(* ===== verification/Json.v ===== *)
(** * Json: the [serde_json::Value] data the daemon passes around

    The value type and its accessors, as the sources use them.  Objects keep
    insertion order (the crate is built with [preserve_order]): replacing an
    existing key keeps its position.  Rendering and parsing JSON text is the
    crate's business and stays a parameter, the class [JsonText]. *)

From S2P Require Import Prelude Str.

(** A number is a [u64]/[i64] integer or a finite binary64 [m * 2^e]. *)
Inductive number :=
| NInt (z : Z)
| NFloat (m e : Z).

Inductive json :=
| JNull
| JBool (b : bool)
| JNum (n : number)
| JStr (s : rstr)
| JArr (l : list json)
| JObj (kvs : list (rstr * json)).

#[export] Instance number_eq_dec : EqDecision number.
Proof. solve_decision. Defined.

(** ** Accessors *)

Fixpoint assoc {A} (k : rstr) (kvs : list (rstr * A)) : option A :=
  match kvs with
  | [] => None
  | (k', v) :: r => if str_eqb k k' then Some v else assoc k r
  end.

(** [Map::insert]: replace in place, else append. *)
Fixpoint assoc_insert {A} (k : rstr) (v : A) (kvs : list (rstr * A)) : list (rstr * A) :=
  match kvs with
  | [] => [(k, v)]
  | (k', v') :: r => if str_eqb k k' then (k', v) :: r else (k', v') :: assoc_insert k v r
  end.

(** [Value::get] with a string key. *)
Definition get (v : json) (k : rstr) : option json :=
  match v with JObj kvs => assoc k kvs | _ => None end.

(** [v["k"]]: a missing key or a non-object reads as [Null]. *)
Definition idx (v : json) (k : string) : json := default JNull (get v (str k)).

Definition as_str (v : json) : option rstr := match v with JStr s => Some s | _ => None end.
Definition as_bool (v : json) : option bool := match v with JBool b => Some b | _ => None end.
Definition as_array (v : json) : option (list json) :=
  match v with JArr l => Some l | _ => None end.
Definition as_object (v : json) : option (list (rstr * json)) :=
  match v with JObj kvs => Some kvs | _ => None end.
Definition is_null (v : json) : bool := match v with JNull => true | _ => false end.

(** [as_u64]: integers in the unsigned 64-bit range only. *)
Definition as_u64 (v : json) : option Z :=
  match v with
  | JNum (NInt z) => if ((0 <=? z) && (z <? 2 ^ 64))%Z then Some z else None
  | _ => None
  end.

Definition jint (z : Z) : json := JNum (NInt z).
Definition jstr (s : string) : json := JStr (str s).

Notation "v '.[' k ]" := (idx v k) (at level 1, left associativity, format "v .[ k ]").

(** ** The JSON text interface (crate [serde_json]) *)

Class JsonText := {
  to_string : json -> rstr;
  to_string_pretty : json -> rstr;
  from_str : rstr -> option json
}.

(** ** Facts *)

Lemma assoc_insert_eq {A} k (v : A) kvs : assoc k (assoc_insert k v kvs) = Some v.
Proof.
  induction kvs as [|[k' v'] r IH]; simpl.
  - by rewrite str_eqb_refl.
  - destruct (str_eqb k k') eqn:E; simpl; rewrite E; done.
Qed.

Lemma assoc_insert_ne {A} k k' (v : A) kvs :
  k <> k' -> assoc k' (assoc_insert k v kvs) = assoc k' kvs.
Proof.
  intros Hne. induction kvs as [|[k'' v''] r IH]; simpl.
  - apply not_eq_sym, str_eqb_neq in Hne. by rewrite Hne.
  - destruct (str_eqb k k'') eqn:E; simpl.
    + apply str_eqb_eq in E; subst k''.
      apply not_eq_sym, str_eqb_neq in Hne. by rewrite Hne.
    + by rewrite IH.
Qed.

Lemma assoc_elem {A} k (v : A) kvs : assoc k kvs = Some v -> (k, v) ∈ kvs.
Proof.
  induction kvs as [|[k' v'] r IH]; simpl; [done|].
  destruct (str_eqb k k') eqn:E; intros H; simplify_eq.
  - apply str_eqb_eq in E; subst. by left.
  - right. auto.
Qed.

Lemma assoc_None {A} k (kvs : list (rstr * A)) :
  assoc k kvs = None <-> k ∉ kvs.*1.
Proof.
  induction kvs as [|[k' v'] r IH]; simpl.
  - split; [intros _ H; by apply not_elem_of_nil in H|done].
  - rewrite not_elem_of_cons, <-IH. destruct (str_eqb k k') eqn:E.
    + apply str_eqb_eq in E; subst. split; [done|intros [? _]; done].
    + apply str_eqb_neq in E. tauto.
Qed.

Exercise aim
Every record must be set down again exactly.

Answer box
(* ===== verification/Json.v ===== *)
(** * Json: the [serde_json::Value] data the daemon passes around

    The value type and its accessors, as the sources use them.  Objects keep
    insertion order (the crate is built with [preserve_order]): replacing an
    existing key keeps its position.  Rendering and parsing JSON text is the
    crate's business and stays a parameter, the class [JsonText]. *)

From S2P Require Import Prelude Str.

(** A number is a [u64]/[i64] integer or a finite binary64 [m * 2^e]. *)
Inductive number :=
| NInt (z : Z)
| NFloat (m e : Z).

Inductive json :=
| JNull
| JBool (b : bool)
| JNum (n : number)
| JStr (s : rstr)
| JArr (l : list json)
| JObj (kvs : list (rstr * json)).

#[export] Instance number_eq_dec : EqDecision number.
Proof. solve_decision. Defined.

(** ** Accessors *)

Fixpoint assoc {A} (k : rstr) (kvs : list (rstr * A)) : option A :=
  match kvs with
  | [] => None
  | (k', v) :: r => if str_eqb k k' then Some v else assoc k r
  end.

(** [Map::insert]: replace in place, else append. *)
Fixpoint assoc_insert {A} (k : rstr) (v : A) (kvs : list (rstr * A)) : list (rstr * A) :=
  match kvs with
  | [] => [(k, v)]
  | (k', v') :: r => if str_eqb k k' then (k', v) :: r else (k', v') :: assoc_insert k v r
  end.

(** [Value::get] with a string key. *)
Definition get (v : json) (k : rstr) : option json :=
  match v with JObj kvs => assoc k kvs | _ => None end.

(** [v["k"]]: a missing key or a non-object reads as [Null]. *)
Definition idx (v : json) (k : string) : json := default JNull (get v (str k)).

Definition as_str (v : json) : option rstr := match v with JStr s => Some s | _ => None end.
Definition as_bool (v : json) : option bool := match v with JBool b => Some b | _ => None end.
Definition as_array (v : json) : option (list json) :=
  match v with JArr l => Some l | _ => None end.
Definition as_object (v : json) : option (list (rstr * json)) :=
  match v with JObj kvs => Some kvs | _ => None end.
Definition is_null (v : json) : bool := match v with JNull => true | _ => false end.

(** [as_u64]: integers in the unsigned 64-bit range only. *)
Definition as_u64 (v : json) : option Z :=
  match v with
  | JNum (NInt z) => if ((0 <=? z) && (z <? 2 ^ 64))%Z then Some z else None
  | _ => None
  end.

Definition jint (z : Z) : json := JNum (NInt z).
Definition jstr (s : string) : json := JStr (str s).

Notation "v '.[' k ]" := (idx v k) (at level 1, left associativity, format "v .[ k ]").

(** ** The JSON text interface (crate [serde_json]) *)

Class JsonText := {
  to_string : json -> rstr;
  to_string_pretty : json -> rstr;
  from_str : rstr -> option json
}.

(** ** Facts *)

Lemma assoc_insert_eq {A} k (v : A) kvs : assoc k (assoc_insert k v kvs) = Some v.
Proof.
  induction kvs as [|[k' v'] r IH]; simpl.
  - by rewrite str_eqb_refl.
  - destruct (str_eqb k k') eqn:E; simpl; rewrite E; done.
Qed.

Lemma assoc_insert_ne {A} k k' (v : A) kvs :
  k <> k' -> assoc k' (assoc_insert k v kvs) = assoc k' kvs.
Proof.
  intros Hne. induction kvs as [|[k'' v''] r IH]; simpl.
  - apply not_eq_sym, str_eqb_neq in Hne. by rewrite Hne.
  - destruct (str_eqb k k'') eqn:E; simpl.
    + apply str_eqb_eq in E; subst k''.
      apply not_eq_sym, str_eqb_neq in Hne. by rewrite Hne.
    + by rewrite IH.
Qed.

Lemma assoc_elem {A} k (v : A) kvs : assoc k kvs = Some v -> (k, v) ∈ kvs.
Proof.
  induction kvs as [|[k' v'] r IH]; simpl; [done|].
  destruct (str_eqb k k') eqn:E; intros H; simplify_eq.
  - apply str_eqb_eq in E; subst. by left.
  - right. auto.
Qed.

Lemma assoc_None {A} k (kvs : list (rstr * A)) :
  assoc k kvs = None <-> k ∉ kvs.*1.
Proof.
  induction kvs as [|[k' v'] r IH]; simpl.
  - split; [intros _ H; by apply not_elem_of_nil in H|done].
  - rewrite not_elem_of_cons, <-IH. destruct (str_eqb k k') eqn:E.
    + apply str_eqb_eq in E; subst. split; [done|intros [? _]; done].
    + apply str_eqb_neq in E. tauto.
Qed.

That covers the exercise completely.